(** The end of the [try] block: the object is made of
    [new Float32Array(vertices)] and [new Float32Array(colors)], added to
    the scene and tracked; of the camera placement that follows the first
    load of the root only the flag is kept. *)
Definition installNode (nodeName : string) (vertices colors : list num)
    (v : Viewer) : Viewer :=
  let pointsObj :=
    PointsObj ("potree_" ++ nodeName) (Float32Array vertices)
      (Float32Array colors) true None None None in
  let pointsObj :=
    if hasSelectionManager v then storeOriginalPositions pointsObj
    else pointsObj in
  MkViewer (potreeMetadata v) (potreeOffset v) (potreePointCloud v)
    (<[nodeName := pointsObj]> (potreeNodes v))
    ({[nodeName]} ∪ potreeLoadedNodes v) (potreeLoading v ∖ {[nodeName]})
    (potreeFailedNodes v) (scene v ++ [nodeName]) (currentLODDepth v)
    (if String.eqb nodeName "r" then true else cameraInitialized v)
    (hasSelectionManager v) (fetched v).

(** [displayPointCloud(data)]: the object the viewer makes of an uploaded
    file and keeps in [currentPointCloud].  Nothing calls
    [storeOriginalPositions] on it, whose only call is the one of
    [installNode]; a cloud without colours has the empty array. *)
Definition displayPointCloud (vertices colors : list num) : pointsObj :=
  PointsObj "" (Float32Array vertices) (Float32Array colors) true
    None None None.

(** The body of the [try] block, from the answer of the server on. *)
Definition tryLoad (answer : response) (nodeName : string) (v : Viewer)
    : completion Viewer :=
  match answer with
  | Rejected => Throw NetworkError
  | NotOk => Normal (markFailed nodeName v)
  | Ok buffer =>
      let! md := match potreeMetadata v with
                 | Some md => Normal md
                 | None => Throw TypeError
                 end in
      let! box := getNodeBoundingBox (potreeMetadata v) nodeName in
      let! arrays := readPoints buffer (scale md) box (potreeOffset v) in
      Normal (installNode nodeName (fst arrays) (snd arrays) v)
  end.

(** [loadPotreeNodeIfExists(nodeName)], taken as one step: [fetch] gives the
    answer of the server for each node name. *)
Definition loadPotreeNodeIfExists (fetch : string -> response)
    (nodeName : string) (v : Viewer) : Viewer :=
  if decide (nodeName ∈ potreeLoadedNodes v \/
             nodeName ∈ potreeLoading v \/
             nodeName ∈ potreeFailedNodes v)
  then v
  else
    let v1 := startLoading nodeName v in
    match tryLoad (fetch nodeName) nodeName v1 with
    | Normal v2 => v2
    | Throw _ => markFailed nodeName v1
    end.

(** [nodeName.length - 1]. *)
Definition depthOf (nodeName : string) : Z :=
  Z.of_nat (String.length nodeName) - 1.

Definition set_visible (shouldShow : bool) (o : pointsObj) : pointsObj :=
  PointsObj (objName o) (position o) (color o) shouldShow
    (originalPositions o) (originalColors o) (deletedPoints o).
(** [ilog2] is the floor of the binary logarithm. *)
Lemma ilog2_spec (x : Q) :
  (0 < x)%Q -> (2 ^ ilog2 x <= x)%Q /\ (x < 2 ^ (ilog2 x + 1))%Q.
Proof.
  intros Hx. destruct x as [n d]. unfold ilog2; cbn [Qnum Qden].
  assert (Hn : 0 < n) by (unfold Qlt in Hx; simpl in Hx; lia).
  set (ln := Z.log2 n). set (ld := Z.log2 (Z.pos d)).
  destruct (Z.log2_spec n Hn) as [Hn1 Hn2]. fold ln in Hn1, Hn2.
  destruct (Z.log2_spec (Z.pos d) ltac:(lia)) as [Hd1 Hd2]. fold ld in Hd1, Hd2.
  assert (Hln : 0 <= ln) by apply Z.log2_nonneg.
  assert (Hld : 0 <= ld) by apply Z.log2_nonneg.
  assert (Hxq : (n # d == inject_Z n / inject_Z (Z.pos d))%Q) by apply Qmake_Qdiv.
  assert (Hdq : (0 < inject_Z (Z.pos d))%Q) by reflexivity.
  assert (En1 : (2 ^ ln <= inject_Z n)%Q)
    by (rewrite <- pow2_Z by exact Hln; apply inject_Z_le; exact Hn1).
  assert (En2 : (inject_Z n < 2 ^ (ln + 1))%Q).
  { rewrite <- pow2_Z by lia. rewrite <- Zlt_Qlt. replace (ln + 1) with (Z.succ ln) by lia.
    exact Hn2. }
  assert (Ed1 : (2 ^ ld <= inject_Z (Z.pos d))%Q)
    by (rewrite <- pow2_Z by exact Hld; apply inject_Z_le; exact Hd1).
  assert (Ed2 : (inject_Z (Z.pos d) < 2 ^ (ld + 1))%Q).
  { rewrite <- pow2_Z by lia. rewrite <- Zlt_Qlt. replace (ld + 1) with (Z.succ ld) by lia.
    exact Hd2. }
  (* x * d = n *)
  assert (Hmul : ((n # d) * inject_Z (Z.pos d) == inject_Z n)%Q)
    by (rewrite Hxq; field; lra).
  pose proof (pow2_pos ld) as Pld. pose proof (pow2_pos (ln - ld)) as Pk.
  pose proof (pow2_pos (ln - ld - 1)) as Pk1.
  assert (S1 : (2 ^ ln == 2 ^ (ln - ld) * 2 ^ ld)%Q)
    by (rewrite <- pow2_plus; apply Qpower_comp; [reflexivity | lia]).
  assert (S2 : (2 ^ ln == 2 ^ (ln - ld - 1) * 2 ^ (ld + 1))%Q)
    by (rewrite <- pow2_plus; apply Qpower_comp; [reflexivity | lia]).
  assert (S3 : (2 ^ (ln + 1) == 2 ^ (ln - ld + 1) * 2 ^ ld)%Q)
    by (rewrite <- pow2_plus; apply Qpower_comp; [reflexivity | lia]).
  assert (S4 : (2 ^ (ln - ld) == 2 ^ (ln - ld - 1 + 1))%Q)
    by (apply Qpower_comp; [reflexivity | lia]).
  pose proof (pow2_pos (ln - ld + 1)) as Pk2.
  pose proof (pow2_pos (ld + 1)) as Pld1.
  destruct (Qle_bool (2 ^ (ln - ld)) (n # d)) eqn:Et.
  - apply Qle_bool_iff in Et. split; [exact Et |].
    (* x * d = n < 2^(ln+1) = 2^(k+1) * 2^ld <= 2^(k+1) * d *)
    apply Qnot_le_lt. intros Hc.
    assert ((2 ^ (ln - ld + 1) * 2 ^ ld <= (n # d) * inject_Z (Z.pos d))%Q).
    { apply Qle_trans with (2 ^ (ln - ld + 1) * inject_Z (Z.pos d))%Q.
      - apply Qmult_le_l; [exact Pk2 | exact Ed1].
      - apply Qmult_le_r; [exact Hdq | exact Hc]. }
    lra.
  - assert (Hlt : (n # d < 2 ^ (ln - ld))%Q).
    { apply Qnot_le_lt. intros Hc. apply Qle_bool_iff in Hc. congruence. }
    split; [| rewrite <- S4; exact Hlt].
    (* 2^(k0-1) * d < 2^(k0-1) * 2^(ld+1) = 2^ln <= n = x * d *)
    apply Qnot_lt_le. intros Hc.
    assert (((n # d) * inject_Z (Z.pos d) < 2 ^ (ln - ld - 1) * 2 ^ (ld + 1))%Q).
    { apply Qlt_trans with (2 ^ (ln - ld - 1) * inject_Z (Z.pos d))%Q.
      - apply Qmult_lt_r; [exact Hdq | exact Hc].
      - apply Qmult_lt_l; [exact Pk1 | exact Ed2]. }
    lra.
Qed.


Lemma ilog2_of_zero (x : Q) : Qnum x = 0 -> ilog2 (Qabs x) <= 0.
Proof.
  destruct x as [n d]; cbn [Qnum]; intros ->. unfold ilog2, Qabs; cbn [Qnum Qden Z.abs].
  pose proof (Z.log2_nonneg (Z.pos d)).
  change (Z.log2 (Z.abs 0)) with 0.
  destruct (Qle_bool _ _); lia.
Qed.

Lemma Qabs_of_pos (x : Q) : (0 < x)%Q -> Qabs x = x.
Proof.
  destruct x as [n d]. unfold Qlt; cbn. intros H. unfold Qabs.
  rewrite Z.abs_eq by lia. reflexivity.
Qed.

Lemma pow2_minus (a b : Z) : (2 ^ (a - b) == 2 ^ a / 2 ^ b)%Q.
Proof. apply Qpower_minus. discriminate. Qed.

Lemma pow2_opp (a : Z) : (2 ^ (- a) == / 2 ^ a)%Q.
Proof. apply Qpower_opp. Qed.

Lemma round64_eq (x : Q) :
  round64 x = if Qle_bool (2 ^ 1024) (Qabs (rounded x))
              then Infinite (negb (Qle_bool 0 x)) else Finite (rounded x).
Proof. reflexivity. Qed.

(** Rounding does not go below an integer of at most 53 bits that the
    number reaches. *)
Lemma rounded_ge (c : Z) (x : Q) :
  0 <= c <= 2 ^ 53 -> (inject_Z c <= x)%Q -> (inject_Z c <= rounded x)%Q.
Proof.
  intros [Hc0 Hc] Hx. unfold rounded.
  set (e := ulp_exponent x).
  pose proof (pow2_pos e) as Pe.
  destruct (Z_le_gt_dec e 0) as [He | He].
  - (* the unit is at most one: [c / 2^e] is an integer *)
    assert (HC : (inject_Z (c * 2 ^ (- e)) == inject_Z c / 2 ^ e)%Q).
    { rewrite inject_Z_mult, pow2_Z by lia. rewrite pow2_opp. reflexivity. }
    assert (Hy : (inject_Z (c * 2 ^ (- e)) <= x / 2 ^ e)%Q).
    { rewrite HC. unfold Qdiv. apply Qmult_le_r; [apply Qinv_lt_0_compat; exact Pe | exact Hx]. }
    apply rne_ge in Hy. apply inject_Z_le in Hy.
    assert (Hc' : (inject_Z c == inject_Z (c * 2 ^ (- e)) * 2 ^ e)%Q)
      by (rewrite HC; field; lra).
    rewrite Hc'. apply Qmult_le_r; [exact Pe | exact Hy].
  - (* the unit is above one: the number is at least [2^53] *)
    assert (Hx0 : (0 < x)%Q).
    { apply Qnot_le_lt. intros Hle.
      assert (Hn : Qnum x = 0).
      { assert (H0 : (0 <= x)%Q) by (apply Qle_trans with (inject_Z c); [apply (inject_Z_le 0 c Hc0) | exact Hx]).
        destruct x as [n d]. unfold Qle in *; cbn in *. lia. }
      pose proof (ilog2_of_zero x Hn). unfold e, ulp_exponent in He. lia. }
    assert (Ek : e = ilog2 x - 52).
    { unfold e, ulp_exponent in *. rewrite Qabs_of_pos in * by exact Hx0. lia. }
    destruct (ilog2_spec x Hx0) as [Hk _].
    assert (Sk : (2 ^ ilog2 x == 2 ^ 52 * 2 ^ e)%Q).
    { rewrite <- pow2_plus. apply Qpower_comp; [reflexivity | lia]. }
    assert (Hy : (inject_Z (2 ^ 52) <= x / 2 ^ e)%Q).
    { rewrite pow2_Z by lia. apply Qle_shift_div_l; [exact Pe |]. rewrite <- Sk. exact Hk. }
    apply rne_ge in Hy. apply inject_Z_le in Hy. rewrite pow2_Z in Hy by lia.
    assert (H2 : (2 ^ 1 <= 2 ^ e)%Q) by (apply pow2_le; lia).
    assert (H53 : (inject_Z c <= 2 ^ 52 * 2 ^ 1)%Q).
    { rewrite <- pow2_plus. rewrite <- pow2_Z by lia. apply inject_Z_le. exact Hc. }
    pose proof (pow2_pos 52) as P52.
    apply Qle_trans with (2 ^ 52 * 2 ^ 1)%Q; [exact H53 |].
    apply Qle_trans with (2 ^ 52 * 2 ^ e)%Q.
    + apply Qmult_le_l; [exact P52 | exact H2].
    + apply Qmult_le_r; [exact Pe | exact Hy].
Qed.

========================================================================

◆ **Exercise description**: The listing above holds a line with "Definition installNode (nodeName" and a line with "[installNode]; a cloud". Print the stretch from the first through the second, exactly and alone.

◆ **Answer section**:
Definition installNode (nodeName : string) (vertices colors : list num)
    (v : Viewer) : Viewer :=
  let pointsObj :=
    PointsObj ("potree_" ++ nodeName) (Float32Array vertices)
      (Float32Array colors) true None None None in
  let pointsObj :=
    if hasSelectionManager v then storeOriginalPositions pointsObj
    else pointsObj in
  MkViewer (potreeMetadata v) (potreeOffset v) (potreePointCloud v)
    (<[nodeName := pointsObj]> (potreeNodes v))
    ({[nodeName]} ∪ potreeLoadedNodes v) (potreeLoading v ∖ {[nodeName]})
    (potreeFailedNodes v) (scene v ++ [nodeName]) (currentLODDepth v)
    (if String.eqb nodeName "r" then true else cameraInitialized v)
    (hasSelectionManager v) (fetched v).

(** [displayPointCloud(data)]: the object the viewer makes of an uploaded
    file and keeps in [currentPointCloud].  Nothing calls
    [storeOriginalPositions] on it, whose only call is the one of
    [installNode]; a cloud without colours has the empty array. *)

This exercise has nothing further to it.